__What the task requires__: Tally the lines of the entries below that hold the word "rstate", and please give only the total.

Stored records:
··········
(** X7. What the built-in coercions leave alone.  A field of a built-in
    type returns the value it is given, in the heap it is given, unless
    the value is [undefined] with a default at hand, a string field gets a
    defined value that is not a string, a datetime field gets a string, or
    an array field gets an array. *)
Theorem built_in_coerce_passes (self : Field.t) (h : heap) (val : value) :
  built_in (Field.fieldType self) ->
  (val = VUndefined -> opt_get (Field.typeOptions self) "defaultValue" = VUndefined) ->
  (Field.fieldType self = stringFieldType ->
     null_or_undefined val \/ exists s, val = VStr s) ->
  (Field.fieldType self = datetimeFieldType -> forall s, val <> VStr s) ->
  (Field.fieldType self = arrayFieldType -> isArray h val = false) ->
  Field.coerce self val h = (Ok val, h).
Proof.
  intros Hft Hdef Hstr Hdate Harr.
  assert (Field.defaultCoerce self h val = val) as Hdc.
  { destruct val; try (apply defaultCoerce_defined; discriminate).
    unfold Field.defaultCoerce. rewrite (Hdef eq_refl). reflexivity. }
  unfold Field.coerce. rewrite Hdc.
  destruct Hft as [Hft | [Hft | [Hft | [Hft | Hft]]]]; rewrite Hft.
  - destruct (Hstr Hft) as [[-> | ->] | [s ->]]; reflexivity.
  - reflexivity.
  - reflexivity.
  - specialize (Hdate Hft). simpl.
    destruct val as [| |b|n|s|l]; try reflexivity.
    + exfalso. apply (Hdate s). reflexivity.
    + simpl. destruct (h !! l) as [[]|]; reflexivity.
  - simpl. rewrite (Harr Hft). simpl. rewrite orb_true_r. reflexivity.
Qed.
(** The body of the first loop of [syncHooks], threading [result]. *)
Definition sync_selected_hook (trackedHooks : obj Tracker.tracked)
    (result : hook_result) (hook : Detector.component) : M hook_result :=
  f <- get settingsFile;;
  let isNew := negb (hasHook (Detector.name hook) f) in
  let newHash := Tracker.computeHash (Detector.config hook) in
  let result :=
    if isNew then
      {| added := added result ++ [Detector.name hook];
         removed := removed result; updated := updated result |}
    else
      (* [tracked && tracked.hash !== newHash]: an inherited member is
         truthy and has no [hash] *)
      match oread (Detector.name hook) trackedHooks with
      | Some (Own tracked) =>
          if bool_decide (Tracker.hash tracked ≠ Some newHash) then
            {| added := added result; removed := removed result;
               updated := updated result ++ [Detector.name hook] |}
          else result
      | Some (Inherited _) =>
          {| added := added result; removed := removed result;
             updated := updated result ++ [Detector.name hook] |}
      | None => result
      end in
  mergeHookW (Detector.name hook) (Detector.config hook) ;;;
  trackInstall hook (Some newHash) ;;;
  ret result.

(** The body of the second loop of [syncHooks]. *)
Definition sync_tracked_hook (selectedHooks : list Detector.component)
    (result : hook_result) (hookName : string) : M hook_result :=
  if bool_decide (hookName ∈ Detector.name <$> selectedHooks) then ret result
  else
    removeHookW hookName ;;;
    trackUninstall "hooks" hookName ;;;
    ret {| added := added result;
           removed := removed result ++ [hookName];
           updated := updated result |}.

Definition syncHooks (selectedHooks : list Detector.component)
    (trackedHooks : obj Tracker.tracked) : M hook_result :=
  result <- fold_each (sync_selected_hook trackedHooks)
              {| added := []; removed := []; updated := [] |} selectedHooks;;
  fold_each (sync_tracked_hook selectedHooks) result (okeys trackedHooks).

End world.

End Merger.

(** ** lib/resolver.js: dependency resolution and orphan detection *)

Module Resolver.
Import Detector.

Definition dquote : string := String (ascii_of_nat 34) EmptyString.

(** [xs.join(sep)] *)
Definition join (sep : string) (xs : list string) : string :=
  String.concat sep xs.

Record resolution : Type := Resolution {
  mcpServers : list component;
  agents : list component;
  skills : list component;
  errors : list string;
  warnings : list string
}.

(** The variables [resolveSkill] closes over and updates. *)
Record rstate : Type := RState {
  st_errors : list string;
  st_warnings : list string;
  requiredMcpServers : obj (list string);
  requiredAgents : obj (list string);
  requiredSkills : obj (list string);
  resolved : gset string
}.

(** [new Map(xs.map(x => [x.name, x]))]: a later component of the same
    name replaces an earlier one. *)
Definition name_map (xs : list component) : gmap string component :=
  foldl (λ m x, <[name x := x]> m) ∅ xs.

(** [if (!m.has(k)) m.set(k, new Set()); m.get(k).add(v)] *)
Definition add_required (k v : string) (m : obj (list string))
  : obj (list string) :=
  let m := if oget k m is None then oset k [] m else m in
  let s := default [] (oget k m) in
  oset k (if bool_decide (v ∈ s) then s else s ++ [v]) m.

Definition warn (msg : string) (st : rstate) : rstate :=
  {| st_errors := st_errors st; st_warnings := st_warnings st ++ [msg];
     requiredMcpServers := requiredMcpServers st;
     requiredAgents := requiredAgents st;
     requiredSkills := requiredSkills st; resolved := resolved st |}.

Section resolve.
Variables (selectedSkills allSkills selectedAgents allAgents : list component).
Variable (pool_mcpServers : list component).

Definition mcpServerMap : gmap string component := name_map pool_mcpServers.
Definition agentMap : gmap string component := name_map allAgents.
Definition skillMap : gmap string component := name_map allSkills.

Definition userSelectedSkillNames : gset string :=
  list_to_set (name <$> selectedSkills).
Definition userSelectedAgentNames : gset string :=
  list_to_set (name <$> selectedAgents).

(** The loop over [manifest.mcpServers]. *)
Definition resolve_mcpServer (skill : component) (st : rstate)
    (serverName : string) : rstate :=
  if bool_decide (is_Some (mcpServerMap !! serverName)) then
    {| st_errors := st_errors st; st_warnings := st_warnings st;
       requiredMcpServers :=
         add_required serverName (name skill) (requiredMcpServers st);
       requiredAgents := requiredAgents st;
       requiredSkills := requiredSkills st; resolved := resolved st |}
  else
    warn ("Skill " +:+ dquote +:+ name skill +:+ dquote
          +:+ " requires MCP server " +:+ dquote +:+ serverName +:+ dquote
          +:+ " which is not in the dependency pool") st.

(** The [manifest.agent] block; an empty name is falsy. *)
Definition resolve_agent (skill : component) (st : rstate)
    (agentName : string) : rstate :=
  if String.eqb agentName "" then st
  else if bool_decide (is_Some (agentMap !! agentName)) then
    if bool_decide (agentName ∈ userSelectedAgentNames) then st
    else
      {| st_errors := st_errors st; st_warnings := st_warnings st;
         requiredMcpServers := requiredMcpServers st;
         requiredAgents :=
           add_required agentName (name skill) (requiredAgents st);
         requiredSkills := requiredSkills st; resolved := resolved st |}
  else
    warn ("Skill " +:+ dquote +:+ name skill +:+ dquote
          +:+ " requires agent " +:+ dquote +:+ agentName +:+ dquote
          +:+ " which is not available") st.

(** [resolveSkill(skill, chain)]. The recursion follows the manifests,
    not the structure of the data, so the depth of the call stack is
    bounded by [fuel]; [None] is a stack that would be deeper. *)
Fixpoint resolveSkill (fuel : nat) (skill : component) (chain : list string)
    (st : rstate) : option rstate :=
  match fuel with
  | O => None
  | S fuel' =>
      if bool_decide (name skill ∈ resolved st) then Some st
      else if bool_decide (name skill ∈ chain) then
        Some {| st_errors :=
                  st_errors st ++
                    ["Circular dependency: "
                     +:+ join " → " (chain ++ [name skill])];
                st_warnings := st_warnings st;
                requiredMcpServers := requiredMcpServers st;
                requiredAgents := requiredAgents st;
                requiredSkills := requiredSkills st;
                resolved := resolved st |}
      else
        let st :=
          {| st_errors := st_errors st; st_warnings := st_warnings st;
             requiredMcpServers := requiredMcpServers st;
             requiredAgents := requiredAgents st;
             requiredSkills := requiredSkills st;
             resolved := {[name skill]} ∪ resolved st |} in
        match manifest_of skill with
        | None => Some st
        | Some manifest =>
            let currentChain := chain ++ [name skill] in
            let st :=
              foldl (resolve_mcpServer skill) st
                (default [] (m_mcpServers manifest)) in
            let st :=
              match m_agent manifest with
              | Some agentName => resolve_agent skill st agentName
              | None => st
              end in
            foldl (λ (acc : option rstate) (depName : string),
                st ← acc;
                match skillMap !! depName with
                | Some dep =>
                    let st :=
                      if bool_decide (depName ∈ userSelectedSkillNames)
                      then st
                      else
                        {| st_errors := st_errors st;
                           st_warnings := st_warnings st;
                           requiredMcpServers := requiredMcpServers st;
                           requiredAgents := requiredAgents st;
                           requiredSkills :=
                             add_required depName (name skill)
                               (requiredSkills st);
                           resolved := resolved st |} in
                    resolveSkill fuel' dep currentChain st
                | None =>
                    Some (warn ("Skill " +:+ dquote +:+ name skill +:+ dquote
                                +:+ " requires skill " +:+ dquote +:+ depName
                                +:+ dquote +:+ " which is not available") st)
                end)
              (Some st) (default [] (m_skills manifest))
        end
  end.

(** [for (const [, requiredBy] of requiredSkills)]: the map is iterated
    while [resolveSkill] may still add to it, so the loop walks it by
    position; [steps] bounds the number of iterations. *)
Fixpoint resolve_required (fuel steps i : nat) (st : rstate)
  : option rstate :=
  match steps with
  | O => if requiredSkills st !! i is None then Some st else None
  | S steps' =>
      match requiredSkills st !! i with
      | None => Some st
      | Some (_, requiredBy) =>
          match head requiredBy ≫= (skillMap !!.) with
          | Some depSkill =>
              st ← resolveSkill fuel depSkill [] st;
              resolve_required fuel steps' (S i) st
          | None => resolve_required fuel steps' (S i) st
          end
      end
  end.

(** The three loops that build the result arrays. *)
Definition build (m : gmap string component) (required : obj (list string))
  : list component :=
  omap (λ e : string * list string,
          (λ c, with_requiredBy c e.2) <$> m !! e.1) required.

Definition resolveDependencies_within (fuel : nat) : option resolution :=
  let st0 :=
    {| st_errors := []; st_warnings := []; requiredMcpServers := [];
       requiredAgents := []; requiredSkills := []; resolved := ∅ |} in
  st ← foldl (λ (acc : option rstate) (skill : component),
               st ← acc; resolveSkill fuel skill [] st)
         (Some st0) selectedSkills;
  st ← resolve_required fuel (length allSkills) 0 st;
  Some {| mcpServers := build mcpServerMap (requiredMcpServers st);
          agents := build agentMap (requiredAgents st);
          skills := build skillMap (requiredSkills st);
          errors := st_errors st;
          warnings := st_warnings st |}.

(** A call stack never holds the same skill twice below its root, so this
    depth is enough (see [resolveDependencies_total]). *)
Definition resolveDependencies : option resolution :=
  resolveDependencies_within (length allSkills + 2).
··········
__Solution to this exercise__: 11